Midday welcomed the thousands of Future Music Festival attendees en masse.
Flooding through the gates, the festival-goers were greeted by the dance-driven Stafford Brothers. With their songs interjected periodically by the smooth trumpeting of ‘Timmy Trumpet’, pursued each time with unreservedly drunk applause, the Stafford Brothers announced the opening of the festival with a jumping enthusiasm.
Now veterans to FMF, this drunken reaction to their performance must have come as no surprise to the musicians, and the crowd’s impassioned reception was a warm welcome back to the band.
No longer simply for lovers of DJ sets, Future has grown into its namesake – filling the genre gaps with both rising and settled musicians from a far wider range of musical categories than in previous years.
With an anomalous lineup that bled into rock, pop, hip hop and even indie, as well as the aforementioned electronic, the slow spread of Future’s evolution into a more diverse festival showed invitations to artists such as Gypsy & The Cat, Steve Aoki, The Stone Roses, Avicii, and even Korean superstar Psy.
Gathering with semi-reluctance under the steaming 2pm sun, fans of the English-born Ellie Goulding began flocking towards the Mazda Mariachi stage.
Making full use of the loop pedal, Goulding layered her vocals to match her records with a complete ease. Finishing on a high, with “Lights” and “Starry Eyed” bringing her set to an end, she thanked the sweltering onlookers and left.
The sweeping orchestral extravagance of fun. followed. Easily drawing in the enthused viewers with their exuberant anthems, often weighed with undercurrents of dark tones, fun. lived up to their title.
Hopping around the stage, frontman Nate Ruess was untiring in his recital and reflected this excitement onto the assembly below. The final three numbers, “Barlights”, “We Are Young” and “Some Nights,” each had the collective listeners dancing and singing along with as much dedication as Ruess himself.
Waves of people began to fluctuate between the stages after the late announcement that Azealia Banks would not be performing (instead, A-Trak filled both her set time and his own), with many stumbling towards the stage where Steve Aoki was playing or to shaded areas as they waited for the headlining acts.
Back on the Mazda stage, The Temper Trap began to set up as the area teems with twenty-somethings lining up across the barrier. With their melodies, each slowly rising and descending in smoky reveries reminiscent of musical heavyweights Coldplay, this Australian rock band proudly exhibited a plush koala that hung tightly to the microphone.
Building towards the pervasive “Sweet Disposition”, Dougy Mandagi’s vocals breathed energy into the core of their lyrics and illustrated how The Temper Trap had earned their position as one of the main acts for the day.
As hundreds of older rock aficionados swam towards the front of the stage – a signal that the time for The Stone Roses was fast approaching – many of the younger generation wandered away to peruse the food tents or one of the five alternate stages.

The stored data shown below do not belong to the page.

Record RetrievalOutcome := mkOutcome {
  oc_references : list RetrievalReference;
  oc_status : pystr;
  oc_error : option pystr;
  oc_latency_ms : option float64
}.
(** [RetrievalOutcome(...)] with [__post_init__] *)
Definition new_outcome (references : list RetrievalReference) (status : pystr) (error : option pystr)
    (latency_ms : option float64) : result eval_error RetrievalOutcome :=
  _ ← raise_if (blank status) (ValueError (u "status must not be empty"));
  _ ← raise_if (match error with Some e => blank e | None => false end) (ValueError (u "error must be a non-empty string when provided"));
  _ ← raise_if (negb (valid_latency latency_ms)) (ValueError (u "latency_ms must be a finite non-negative number"));
  Ok (mkOutcome references status error latency_ms).

Inductive rag_observed := Retrieved (o : RetrievalOutcome) | Answered (o : RetrievalOutcome) (answer : option pystr).
Definition normalize_rag_execution (x : rag_observed) : RetrievalOutcome * option pystr :=
  match x with Retrieved o => (o, None) | Answered o answer => (o, answer) end.
Lemma accounted_server config m w log r m' w' : accounted m log ->
  discover_server (traced ops) config m (w, log) = (r, m', w') -> accounted m' w'.2.
Proof.
  intros Ha. unfold discover_server, dict_has. destruct (dict_get (mc_name config) (mg_clients m)) eqn:Ef; [by intros [= _ <- <-]|].
  unfold traced at 1. cbn [op_create fst snd]. destruct (op_create ops config w) as [client w1].
  destruct (connect _ _ _ _ _) as [[r1 m1] w2] eqn:Ec. pose proof (traced_connect _ _ _ _ _ _ _ _ Ec) as Hlog.
  apply connect_spec in Ec as [Hd Hr]; [|done]. destruct w2 as [w2 log2]. cbn [snd] in Hlog. subst log2.
  destruct r1 as [tools|e].
  - intros [= _ <- <-]. destruct Hr as [-> _]. cbn [snd]. intros c Hc.
    cbn [with_status with_clients mg_clients]. rewrite fmap_app. apply elem_of_app in Hc as [Hc|[= ->]%list_elem_of_singleton].
    + destruct (Ha _ Hc) as [?|?]; [left; set_solver|right; set_solver].
    + right. apply elem_of_app. right. by left.
  - pose proof (traced_close client w2 (log ++ [Created client])) as Hcl.
    destruct (_close_client_safely (traced ops) client _) as [b w3]. cbn [snd] in Hcl.
    destruct e; intros [= _ <- <-]; rewrite Hcl; apply (accounted_closed m); done.
Qed.

Lemma accounted_servers configs : forall tools m w r m' w', accounted m w.2 ->
  discover_servers (traced ops) configs tools m w = (r, m', w') -> accounted m' w'.2.
Proof.
  induction configs as [|config configs IH]; intros tools m [w log] r m' w' Ha; cbn [discover_servers]; [by intros [= _ <- <-]|].
  destruct (discover_server _ config m (w, log)) as [[[found|e] m1] w1] eqn:E; apply accounted_server in E; try done.
  - intros H. by eapply IH.
  - by intros [= _ <- <-].
Qed.

Lemma close_all_log : forall clients requested w,
  (close_all (traced ops) clients requested w).2.2 = w.2 ++ (Closing <$> clients.*2).
Proof.
  induction clients as [|[k c] clients IH]; intros requested [w log]; cbn [close_all fmap list_fmap]; [by rewrite app_nil_r|].
  pose proof (traced_close c w log) as Hc. destruct (_close_client_safely _ c _) as [b w1]. cbn [snd] in Hc |- *. rewrite IH, Hc. by rewrite <- app_assoc.
Qed.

Stringing out guitar solos and stretched jams throughout a number of their tunes, The Stone Roses’ set overflowed with a full, nineties ambience. However, the heavy shadow of their fame acted more as a distraction to their current performance – with constant comparisons to their younger talent lagging behind singer Ian Brown’s psychedelic vocals.
Regardless, their set, bordered by the song “I Wanna Be Adored” and culminating in “I Am The Resurrection”, was a vivid highlight and the incredible talent of guitarist John Squire was not wasted on the devoted Roses fanatics that had braved the festival for their performance alone.
As strips of lasers began cutting through the fog that was blanketing the audience in smoky colours, the highly anticipated British quartet Bloc Party strutted into view.
As the beating of the lights found harmony within the rhythm of the songs, frontman Kele Okereke crashed through fan favourites “Hunting for Witches”, “One More Chance”, “Helicopter” (preluded by a brief cover of Rihanna’s “We Found Love”), “Banquet”, “Positive Tension” and “This Modern Love”.
Okereke’s charmingly smug smile seemed to act as a catalyst for the swooning audience members to cry out their adoration for him, and was displayed after each hit was sung in chorus by the pulsing crowd.
Though their music lacked some of the clarity of their records, with notes missing or vocals out, this merely added a layer of sincerity to the tunes.
Rather than taking away from the buzzing vitality of the set, this laxity in the performance drew in a sense of wild comfort to the headlining act.
Dripping with sweat and the last fraction of energy still remaining in their systems, the festival congregation dispersed out of the parklands and onto the road. With wasted grins and heavy movements, the exhausted gathering headed home mostly shirtless, sunburnt, and contented.
Though the underlying coarseness of a few of the attendees may subtract from the overall appeal of the festival, with guests that are sometimes less attracted by the music and more by the infamously high usage of narcotics and alcohol, FMF is still one of the most representative festivals of mainstream music at present.
Not disappointing the paying customers, Future was a wide insight into the past year of commercial radio in Australia and is continuing to extend its target demographic in rapid motions.